[Saved entries]
-.-.-

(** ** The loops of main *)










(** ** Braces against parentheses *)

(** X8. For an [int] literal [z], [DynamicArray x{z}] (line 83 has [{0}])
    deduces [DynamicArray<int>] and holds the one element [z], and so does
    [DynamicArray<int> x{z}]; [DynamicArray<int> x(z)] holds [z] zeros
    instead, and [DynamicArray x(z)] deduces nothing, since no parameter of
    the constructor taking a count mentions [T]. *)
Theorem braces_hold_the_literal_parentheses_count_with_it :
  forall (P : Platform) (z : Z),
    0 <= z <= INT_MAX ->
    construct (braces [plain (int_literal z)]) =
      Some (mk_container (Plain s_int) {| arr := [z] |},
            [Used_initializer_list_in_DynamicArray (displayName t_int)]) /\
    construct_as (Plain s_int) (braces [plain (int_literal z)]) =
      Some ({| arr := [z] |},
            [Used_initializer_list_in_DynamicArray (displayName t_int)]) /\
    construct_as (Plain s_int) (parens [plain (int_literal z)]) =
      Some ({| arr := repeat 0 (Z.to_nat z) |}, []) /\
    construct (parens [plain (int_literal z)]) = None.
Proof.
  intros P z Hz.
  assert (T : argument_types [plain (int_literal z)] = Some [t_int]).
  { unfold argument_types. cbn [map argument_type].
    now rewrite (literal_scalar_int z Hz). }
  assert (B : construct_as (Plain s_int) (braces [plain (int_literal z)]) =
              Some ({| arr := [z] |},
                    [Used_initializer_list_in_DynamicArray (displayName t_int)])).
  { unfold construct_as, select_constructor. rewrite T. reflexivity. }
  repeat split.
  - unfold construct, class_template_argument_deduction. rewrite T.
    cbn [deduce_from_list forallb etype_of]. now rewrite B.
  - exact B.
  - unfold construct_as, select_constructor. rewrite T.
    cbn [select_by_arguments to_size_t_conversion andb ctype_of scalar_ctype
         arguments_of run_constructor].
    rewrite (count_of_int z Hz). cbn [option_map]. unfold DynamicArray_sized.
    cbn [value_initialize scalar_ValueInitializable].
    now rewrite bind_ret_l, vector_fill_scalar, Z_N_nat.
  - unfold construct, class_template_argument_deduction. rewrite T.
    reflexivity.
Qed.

-.-.-

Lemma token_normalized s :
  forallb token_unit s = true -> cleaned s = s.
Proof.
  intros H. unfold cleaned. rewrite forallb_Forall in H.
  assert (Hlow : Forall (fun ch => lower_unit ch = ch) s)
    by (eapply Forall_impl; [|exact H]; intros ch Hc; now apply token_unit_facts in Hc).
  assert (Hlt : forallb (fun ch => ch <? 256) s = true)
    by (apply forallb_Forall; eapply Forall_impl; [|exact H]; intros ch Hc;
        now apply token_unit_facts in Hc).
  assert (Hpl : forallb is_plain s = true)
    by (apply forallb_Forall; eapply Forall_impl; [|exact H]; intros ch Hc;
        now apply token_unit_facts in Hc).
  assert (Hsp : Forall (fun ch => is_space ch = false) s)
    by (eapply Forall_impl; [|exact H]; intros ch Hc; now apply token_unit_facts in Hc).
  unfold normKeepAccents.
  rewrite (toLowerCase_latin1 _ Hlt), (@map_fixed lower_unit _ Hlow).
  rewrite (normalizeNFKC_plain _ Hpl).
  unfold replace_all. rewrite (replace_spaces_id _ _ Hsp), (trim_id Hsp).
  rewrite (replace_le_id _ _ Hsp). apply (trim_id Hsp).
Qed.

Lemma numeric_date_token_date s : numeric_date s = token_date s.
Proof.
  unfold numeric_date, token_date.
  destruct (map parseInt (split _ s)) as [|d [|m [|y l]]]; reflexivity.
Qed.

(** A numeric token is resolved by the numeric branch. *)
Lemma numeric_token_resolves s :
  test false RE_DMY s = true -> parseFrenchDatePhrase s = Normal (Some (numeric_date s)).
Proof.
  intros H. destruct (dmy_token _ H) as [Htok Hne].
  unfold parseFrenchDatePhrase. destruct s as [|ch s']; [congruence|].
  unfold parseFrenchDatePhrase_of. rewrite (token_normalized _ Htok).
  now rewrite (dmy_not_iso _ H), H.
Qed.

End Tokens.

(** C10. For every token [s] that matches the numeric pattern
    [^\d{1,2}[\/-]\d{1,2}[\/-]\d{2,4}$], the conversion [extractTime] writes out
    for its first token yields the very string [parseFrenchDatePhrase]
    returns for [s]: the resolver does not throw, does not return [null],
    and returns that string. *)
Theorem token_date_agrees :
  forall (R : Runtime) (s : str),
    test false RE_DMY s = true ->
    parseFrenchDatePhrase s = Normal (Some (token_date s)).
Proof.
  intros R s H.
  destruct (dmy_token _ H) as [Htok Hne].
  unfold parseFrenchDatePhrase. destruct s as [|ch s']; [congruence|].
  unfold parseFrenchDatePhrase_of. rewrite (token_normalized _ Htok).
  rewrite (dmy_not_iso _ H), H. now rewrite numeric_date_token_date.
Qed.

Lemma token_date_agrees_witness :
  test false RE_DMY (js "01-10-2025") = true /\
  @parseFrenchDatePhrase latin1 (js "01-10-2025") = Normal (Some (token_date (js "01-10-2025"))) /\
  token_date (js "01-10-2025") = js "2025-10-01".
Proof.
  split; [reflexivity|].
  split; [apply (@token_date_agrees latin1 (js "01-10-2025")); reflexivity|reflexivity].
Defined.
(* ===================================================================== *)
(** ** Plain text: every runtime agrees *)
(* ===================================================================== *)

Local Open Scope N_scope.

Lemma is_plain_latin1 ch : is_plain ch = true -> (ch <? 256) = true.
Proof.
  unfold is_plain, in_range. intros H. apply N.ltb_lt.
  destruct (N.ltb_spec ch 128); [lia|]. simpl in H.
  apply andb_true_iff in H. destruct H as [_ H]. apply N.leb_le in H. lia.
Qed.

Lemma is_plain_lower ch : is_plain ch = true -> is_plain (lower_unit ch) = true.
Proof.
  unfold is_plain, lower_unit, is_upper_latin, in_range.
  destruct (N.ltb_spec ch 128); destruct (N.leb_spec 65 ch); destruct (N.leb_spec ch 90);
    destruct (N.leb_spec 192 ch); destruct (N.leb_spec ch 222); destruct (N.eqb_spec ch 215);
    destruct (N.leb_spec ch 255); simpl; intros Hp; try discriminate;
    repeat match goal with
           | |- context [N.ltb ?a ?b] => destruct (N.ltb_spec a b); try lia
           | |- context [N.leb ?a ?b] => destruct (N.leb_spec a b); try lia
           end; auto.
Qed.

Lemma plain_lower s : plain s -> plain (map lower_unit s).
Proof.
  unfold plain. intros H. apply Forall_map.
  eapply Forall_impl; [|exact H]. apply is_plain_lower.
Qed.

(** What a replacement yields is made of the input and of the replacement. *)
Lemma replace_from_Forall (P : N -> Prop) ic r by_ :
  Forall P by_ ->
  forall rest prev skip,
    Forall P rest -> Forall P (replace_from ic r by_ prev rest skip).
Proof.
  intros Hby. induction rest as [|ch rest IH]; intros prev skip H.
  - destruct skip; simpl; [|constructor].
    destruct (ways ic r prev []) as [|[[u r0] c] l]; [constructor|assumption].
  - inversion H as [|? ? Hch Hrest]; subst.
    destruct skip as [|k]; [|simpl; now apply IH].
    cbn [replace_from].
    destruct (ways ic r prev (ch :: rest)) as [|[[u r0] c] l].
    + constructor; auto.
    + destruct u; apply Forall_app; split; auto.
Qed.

-.-.-

Where does "skip" appear in the records above? Copy each line that holds it.

  forall rest prev skip,
    Forall P rest -> Forall P (replace_from ic r by_ prev rest skip).
  intros Hby. induction rest as [|ch rest IH]; intros prev skip H.
  - destruct skip; simpl; [|constructor].
    destruct skip as [|k]; [|simpl; now apply IH].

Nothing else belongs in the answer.